## Requirement
Please give an exact copy of every line from the one holding "destruct (Rgt_dec (Rabs (-118.2" through the final line of the records below.
---------- Provided entries
Lemma calculateGeodesicPoints_length (lat1 lon1 lat2 lon2 : R) (n : nat) :
  ~ centralAngle lat1 lon1 lat2 lon2 < 0.001 ->
  length (calculateGeodesicPoints lat1 lon1 lat2 lon2 n) = S n.
Proof.
  intros H. rewrite calculateGeodesicPoints_regular by exact H.
  now rewrite length_map, length_seq.
Qed.

Lemma fraction_range (n i : nat) :
  (1 <= n)%nat -> (i <= n)%nat -> 0 <= INR i / INR n <= 1.
Proof.
  intros Hn Hi. assert (0 < INR n) by (apply lt_0_INR; lia).
  assert (0 <= INR i) by apply pos_INR.
  assert (INR i <= INR n) by now apply le_INR.
  split.
  - apply Rmult_le_pos; [lra|]. left. now apply Rinv_0_lt_compat.
  - apply Rmult_le_reg_r with (INR n); [lra|]. unfold Rdiv.
    rewrite Rmult_assoc, Rinv_l by lra. lra.
Qed.

(** Every interpolated longitude is within 180 degrees of [lon1]. *)
Lemma geodesicPoint_lon_near (lat1 lon1 Δσ θ : R) (n i : nat) :
  lon1 - 180 < longitude (geodesicPoint (lat1 * toRad) (lon1 * toRad) Δσ θ n i)
    <= lon1 + 180.
Proof.
  unfold geodesicPoint, longitude. simpl.
  match goal with |- context [atan2 ?y ?x] =>
    pose proof (atan2_bounds y x) as Hb; set (a := atan2 y x) in * end.
  pose proof PI_RGT_0 as Hpi.
  replace ((lon1 * toRad + a) * 180 / PI) with (lon1 + a * (180 / PI))
    by (unfold toRad; field; lra).
  assert (Hk : 0 < 180 / PI) by (apply Rdiv_lt_0_compat; lra).
  assert (E : PI * (180 / PI) = 180) by (field; lra).
  split; nra.
Qed.

(** When the path leaves towards the east ([sin θ * cos φ1 >= 0]) every
    interpolated longitude lies between [lon1] and [lon1 + 180]. *)
Lemma geodesicPoint_lon_east (lat1 lon1 Δσ θ : R) (n i : nat) :
  (1 <= n)%nat -> (i <= n)%nat -> 0 <= Δσ <= PI ->
  0 <= sin θ * cos (lat1 * toRad) ->
  lon1 <= longitude (geodesicPoint (lat1 * toRad) (lon1 * toRad) Δσ θ n i)
    <= lon1 + 180.
Proof.
  intros Hn Hi Hd He.
  pose proof (fraction_range n i Hn Hi) as Hf.
  unfold geodesicPoint, longitude. simpl.
  set (f := INR i / INR n) in *.
  assert (Hσ : 0 <= f * Δσ <= PI) by nra.
  assert (Hs : 0 <= sin (f * Δσ)) by (apply sin_ge_0; lra).
  match goal with |- context [atan2 ?y ?x] =>
    assert (Hy : 0 <= y) by nra;
    pose proof (atan2_nonneg y x Hy) as Hb; set (a := atan2 y x) in * end.
  pose proof PI_RGT_0 as Hpi.
  replace ((lon1 * toRad + a) * 180 / PI) with (lon1 + a * (180 / PI))
    by (unfold toRad; field; lra).
  assert (Hk : 0 < 180 / PI) by (apply Rdiv_lt_0_compat; lra).
  assert (E : PI * (180 / PI) = 180) by (field; lra).
  split; nra.
Qed.

(** Longitudes that fit in a window of 180 degrees never jump. *)
Lemma window_noJump (low : R) (s : list point) :
  Forall (fun p => low <= longitude p <= low + 180) s -> noJump s.
Proof.
  induction 1 as [|p s Hp Hs IH]; simpl; [exact I|].
  split; [|exact IH].
  destruct s as [|q s]; [exact I|].
  inversion Hs as [|? ? Hq _]; subst. apply not_crosses_near. lra.
Qed.

Lemma calculateGeodesicPoints_east_window (lat1 lon1 lat2 lon2 : R) (n : nat) :
  (1 <= n)%nat ->
  ~ centralAngle lat1 lon1 lat2 lon2 < 0.001 ->
  0 <= sin (initialBearing (lat1 * toRad) (lat2 * toRad)
              (unwrapλ2 (lon1 * toRad) (lon2 * toRad) - lon1 * toRad))
       * cos (lat1 * toRad) ->
  Forall (fun p => lon1 <= longitude p <= lon1 + 180)
         (calculateGeodesicPoints lat1 lon1 lat2 lon2 n).
Proof.
  intros Hn Hd He. rewrite calculateGeodesicPoints_regular by exact Hd.
  apply Forall_forall. intros p Hp. apply in_map_iff in Hp as (i & <- & Hi).
  apply in_seq in Hi. apply geodesicPoint_lon_east; try assumption; try lia.
  apply centralAngle_range.
Qed.

(** ** The end points of the interpolated path *)

(** [Math.asin] is applied inside its domain as well. *)
Lemma geodesicPoint_asin_in_domain (φ1 σ θ : R) :
  -1 <= sin φ1 * cos σ + cos φ1 * sin σ * cos θ <= 1.
Proof.
  pose proof (sin2_cos2 φ1) as H1. pose proof (sin2_cos2 σ) as H2.
  pose proof (sin2_cos2 θ) as H3. unfold Rsqr in *.
  set (a := sin φ1) in *. set (b := cos φ1) in *.
  set (s := sin σ) in *. set (c := cos σ) in *.
  set (t := cos θ) in *. set (u := sin θ) in *.
  assert (Hsq : (a * c + b * s * t) * (a * c + b * s * t) <= 1).
  { assert (E : (a * c + b * s * t) * (a * c + b * s * t) =
                (a * a + b * b * (t * t)) * (s * s + c * c)
                - (a * s - b * t * c) * (a * s - b * t * c)) by ring.
    rewrite E, H2.
    pose proof (Rle_0_sqr (a * s - b * t * c)) as Hp. unfold Rsqr in Hp.
    pose proof (Rle_0_sqr (b * u)) as Hq. unfold Rsqr in Hq.
    assert (E' : a * a + b * b * (t * t) = 1 - b * u * (b * u)).
    { replace (b * u * (b * u)) with (b * b * (u * u)) by ring.
      replace (u * u) with (1 - t * t) by lra. lra. }
    rewrite E'. lra. }
  split; nra.
Qed.

Lemma geodesicPoint_first (lat1 lon1 Δσ θ : R) (n : nat) :
  -90 <= lat1 <= 90 ->
  geodesicPoint (lat1 * toRad) (lon1 * toRad) Δσ θ n 0 = (lat1, lon1).
Proof.
  intros Hlat. unfold geodesicPoint. simpl INR.
  replace (0 / INR n * Δσ) with 0 by (unfold Rdiv; ring).
  rewrite sin_0, cos_0.
  replace (sin (lat1 * toRad) * 1 + cos (lat1 * toRad) * 0 * cos θ)
    with (sin (lat1 * toRad)) by ring.
  rewrite asin_sin by now apply toRad_quarter.
  replace (sin θ * 0 * cos (lat1 * toRad)) with 0 by ring.
  rewrite atan2_0_nonneg.
  - rewrite Rplus_0_r, !toRad_back. reflexivity.
  - pose proof (sin2_cos2 (lat1 * toRad)) as H. unfold Rsqr in H.
    pose proof (Rle_0_sqr (cos (lat1 * toRad))) as Hc. unfold Rsqr in Hc. lra.
Qed.

(** The wrap direction leaves a longitude difference of at most half a
    turn, when both longitudes are in range. *)
Lemma unwrapλ2_half_turn (lon1 lon2 : R) :
  -180 <= lon1 <= 180 -> -180 <= lon2 <= 180 ->
  - PI <= unwrapλ2 (lon1 * toRad) (lon2 * toRad) - lon1 * toRad <= PI.
Proof.
  intros H1 H2. pose proof PI_RGT_0 as Hpi. unfold unwrapλ2.
  replace ((lon2 * toRad - lon1 * toRad) * 180 / PI) with (lon2 - lon1)
    by (unfold toRad; field; lra).
  unfold toRad.
  destruct (Rgt_dec (Rabs (lon2 - lon1)) 180) as [Hc|Hc].
  - apply crosses_far in Hc.
    destruct (Rgt_dec (lon2 - lon1) 0); split; nra.
  - apply not_crosses_near in Hc. split; nra.
Qed.

Lemma unwrapλ2_degrees (lon1 lon2 : R) :
  unwrapλ2 (lon1 * toRad) (lon2 * toRad) = unwrappedLon lon1 lon2 * toRad.
Proof.
  pose proof PI_RGT_0 as Hpi. unfold unwrapλ2, unwrappedLon.
  replace ((lon2 * toRad - lon1 * toRad) * 180 / PI) with (lon2 - lon1)
    by (unfold toRad; field; lra).
  destruct (Rgt_dec (Rabs (lon2 - lon1)) 180); [|reflexivity].
  destruct (Rgt_dec (lon2 - lon1) 0); unfold toRad; field; lra.
Qed.

Lemma sin_central (x : R) : -1 <= x <= 1 -> sin (acos x) = sqrt (1 - x * x).
Proof. intros H. rewrite sin_acos by exact H. reflexivity. Qed.

Section LastPoint.

Variables φ1 φ2 Δλ : R.
Hypothesis Hφ1 : - (PI / 2) < φ1 < PI / 2.
Hypothesis Hφ2 : - (PI / 2) < φ2 < PI / 2.

Let C := sin φ1 * sin φ2 + cos φ1 * cos φ2 * cos Δλ.
Let X := cos φ1 * sin φ2 - sin φ1 * cos φ2 * cos Δλ.
Let Y := sin Δλ * cos φ2.
Let Δσ := acos (clampUnit C).
Let θ := atan2 Y X.

Lemma central_cos : cos Δσ = C.
Proof.
  unfold Δσ. rewrite clampUnit_id by apply cosine_sum_range.
  apply cos_acos. apply cosine_sum_range.
Qed.

Lemma central_sin : sin Δσ = sqrt (X * X + Y * Y).
Proof.
  unfold Δσ. rewrite clampUnit_id by apply cosine_sum_range.
  rewrite sin_central by apply cosine_sum_range. f_equal.
  pose proof (unit_vector φ1 φ2 Δλ) as H. simpl in H. fold C X Y in H. lra.
Qed.

Lemma bearing_cos : sin Δσ * cos θ = X.
Proof.
  rewrite central_sin, Rmult_comm. apply (atan2_cos_sin Y X).
Qed.

Lemma bearing_sin : sin θ * sin Δσ = Y.
Proof. rewrite central_sin. apply (atan2_cos_sin Y X). Qed.

Lemma last_sine :
  sin φ1 * cos Δσ + cos φ1 * sin Δσ * cos θ = sin φ2.
Proof.
  rewrite Rmult_assoc, bearing_cos, central_cos. unfold C, X.
  pose proof (sin2_cos2 φ1) as H. unfold Rsqr in H.
  replace (sin φ1 * (sin φ1 * sin φ2 + cos φ1 * cos φ2 * cos Δλ) +
           cos φ1 * (cos φ1 * sin φ2 - sin φ1 * cos φ2 * cos Δλ))
    with ((sin φ1 * sin φ1 + cos φ1 * cos φ1) * sin φ2) by ring.
  rewrite H. ring.
Qed.

Lemma last_latitude :
  asin (sin φ1 * cos Δσ + cos φ1 * sin Δσ * cos θ) = φ2.
Proof. rewrite last_sine. apply asin_sin. lra. Qed.

Lemma last_vector :
  sin θ * sin Δσ * cos φ1 = cos φ1 * cos φ2 * sin Δλ /\
  cos Δσ - sin φ1 * sin φ2 = cos φ1 * cos φ2 * cos Δλ.
Proof.
  rewrite bearing_sin, central_cos. unfold C, Y. split; ring.
Qed.

Lemma last_longitude (λ1 : R) :
  - PI < Δλ <= PI ->
  λ1 + atan2 (sin θ * sin Δσ * cos φ1) (cos Δσ - sin φ1 * sin φ2) = λ1 + Δλ.
Proof.
  intros H. destruct last_vector as [-> ->].
  rewrite atan2_polar; [reflexivity | | exact H].
  apply Rmult_lt_0_compat; apply cos_gt_0; lra.
Qed.

Lemma last_longitude_back (λ1 : R) :
  Δλ = - PI ->
  λ1 + atan2 (sin θ * sin Δσ * cos φ1) (cos Δσ - sin φ1 * sin φ2) = λ1 + PI.
Proof.
  intros H. destruct last_vector as [-> ->].
  assert (E : sin Δλ = sin PI /\ cos Δλ = cos PI).
  { rewrite H, sin_neg, cos_neg, sin_PI. split; [ring | reflexivity]. }
  destruct E as [-> ->].
  rewrite atan2_polar; [reflexivity | | pose proof PI_RGT_0; lra].
  apply Rmult_lt_0_compat; apply cos_gt_0; lra.
Qed.

End LastPoint.

Lemma geodesicPoint_last (lat1 lon1 lat2 lon2 : R) (n : nat) :
  -90 < lat1 < 90 -> -90 < lat2 < 90 ->
  -180 <= lon1 <= 180 -> -180 <= lon2 <= 180 -> (1 <= n)%nat ->
  geodesicPoint (lat1 * toRad) (lon1 * toRad)
    (centralAngle lat1 lon1 lat2 lon2)
    (initialBearing (lat1 * toRad) (lat2 * toRad)
       (unwrapλ2 (lon1 * toRad) (lon2 * toRad) - lon1 * toRad)) n n =
  (lat2, if Req_dec_T (lon2 - lon1) (-180) then lon2 + 360
         else unwrappedLon lon1 lon2).
Proof.
  intros Hlat1 Hlat2 Hlon1 Hlon2 Hn.
  pose proof PI_RGT_0 as Hpi.
  pose proof (toRad_quarter_lt lat1 Hlat1) as Hφ1.
  pose proof (toRad_quarter_lt lat2 Hlat2) as Hφ2.
  pose proof (unwrapλ2_half_turn lon1 lon2 Hlon1 Hlon2) as Hturn.
  unfold geodesicPoint, centralAngle, acosArgument, initialBearing.
  assert (Hf : INR n / INR n = 1).
  { apply Rdiv_diag. apply not_0_INR. lia. }
  rewrite Hf, !Rmult_1_l.
  set (Δλ := unwrapλ2 (lon1 * toRad) (lon2 * toRad) - lon1 * toRad) in *.
  rewrite (last_latitude (lat1 * toRad) (lat2 * toRad) Δλ) by assumption.
  rewrite toRad_back. f_equal.
  destruct (Req_dec_T (lon2 - lon1) (-180)) as [Hback|Hback].
  - assert (HΔ : Δλ = - PI).
    { unfold Δλ. rewrite unwrapλ2_degrees. unfold unwrappedLon.
      destruct (Rgt_dec (Rabs (lon2 - lon1)) 180) as [Hc|Hc].
      - apply crosses_far in Hc. lra.
      - unfold toRad. replace lon2 with (lon1 - 180) by lra. field. }
    rewrite (last_longitude_back (lat1 * toRad) (lat2 * toRad) Δλ)
      by assumption.
    unfold toRad. replace lon2 with (lon1 - 180) by lra. field. lra.
  - assert (HΔ : - PI < Δλ <= PI).
    { split; [|lra]. destruct Hturn as [[Hlt|Heq] _]; [exact Hlt|].
      exfalso. apply Hback. unfold Δλ in Heq.
      rewrite unwrapλ2_degrees in Heq. unfold unwrappedLon in *.
      destruct (Rgt_dec (Rabs (lon2 - lon1)) 180) as [Hc|Hc].
      - apply crosses_far in Hc. unfold toRad in Heq.
        destruct (Rgt_dec (lon2 - lon1) 0); nra.
      - unfold toRad in Heq. nra. }
    rewrite (last_longitude (lat1 * toRad) (lat2 * toRad) Δλ)
      by assumption.
    unfold Δλ. rewrite unwrapλ2_degrees.
    replace (lon1 * toRad + (unwrappedLon lon1 lon2 * toRad - lon1 * toRad))
      with (unwrappedLon lon1 lon2 * toRad) by ring.
    apply toRad_back.
Qed.

(** ** A lower bound on the central angle *)

Lemma cos_milliradian : 0.9 < cos 0.001.
Proof.
  replace 0.001 with (2 * 0.0005) by lra. rewrite cos_2a_sin.
  assert (H : sin 0.0005 < 0.0005) by (apply sin_lt_x; lra).
  assert (H0 : 0 <= sin 0.0005).
  { apply sin_ge_0; [lra|]. pose proof PI2_1. lra. }
  nra.
Qed.

Lemma centralAngle_not_small (x : R) :
  x <= 0.9 -> ~ acos (clampUnit x) < 0.001.
Proof.
  intros Hx Hsmall.
  pose proof (clampUnit_range x) as Hr.
  pose proof (acos_bound (clampUnit x)) as Hb.
  assert (Hc : clampUnit x <= 0.9).
  { unfold clampUnit, Rmax, Rmin.
    destruct (Rle_dec 1 x); destruct (Rle_dec (-1) _); lra. }
  assert (H : cos 0.001 < cos (acos (clampUnit x))).
  { apply cos_decreasing_1; try lra. pose proof PI2_1. lra. }
  rewrite cos_acos in H by exact Hr.
  pose proof cos_milliradian. lra.
Qed.

(** ** Tokyo to Los Angeles *)

Lemma tokyo_unwrapped : unwrappedLon 139.7 (-118.2) = 241.8.
Proof.
  unfold unwrappedLon.
  destruct (Rgt_dec (Rabs (-118.2 - 139.7)) 180) as [H|H].
  - destruct (Rgt_dec (-118.2 - 139.7) 0); lra.
  - exfalso. apply H. apply (proj2 (crosses_far 139.7 (-118.2))). lra.
Qed.

Lemma tokyo_Δλ :
  unwrapλ2 (139.7 * toRad) (-118.2 * toRad) - 139.7 * toRad = 102.1 * toRad.
Proof. rewrite unwrapλ2_degrees, tokyo_unwrapped. lra. Qed.

Lemma tokyo_Δλ_range : PI / 2 < 102.1 * toRad < PI.
Proof. pose proof PI_RGT_0. unfold toRad. split; lra. Qed.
--------------------
## Solution
  destruct (Rgt_dec (Rabs (-118.2 - 139.7)) 180) as [H|H].
  - destruct (Rgt_dec (-118.2 - 139.7) 0); lra.
  - exfalso. apply H. apply (proj2 (crosses_far 139.7 (-118.2))). lra.
Qed.

Lemma tokyo_Δλ :
  unwrapλ2 (139.7 * toRad) (-118.2 * toRad) - 139.7 * toRad = 102.1 * toRad.
Proof. rewrite unwrapλ2_degrees, tokyo_unwrapped. lra. Qed.

Lemma tokyo_Δλ_range : PI / 2 < 102.1 * toRad < PI.
Proof. pose proof PI_RGT_0. unfold toRad. split; lra. Qed.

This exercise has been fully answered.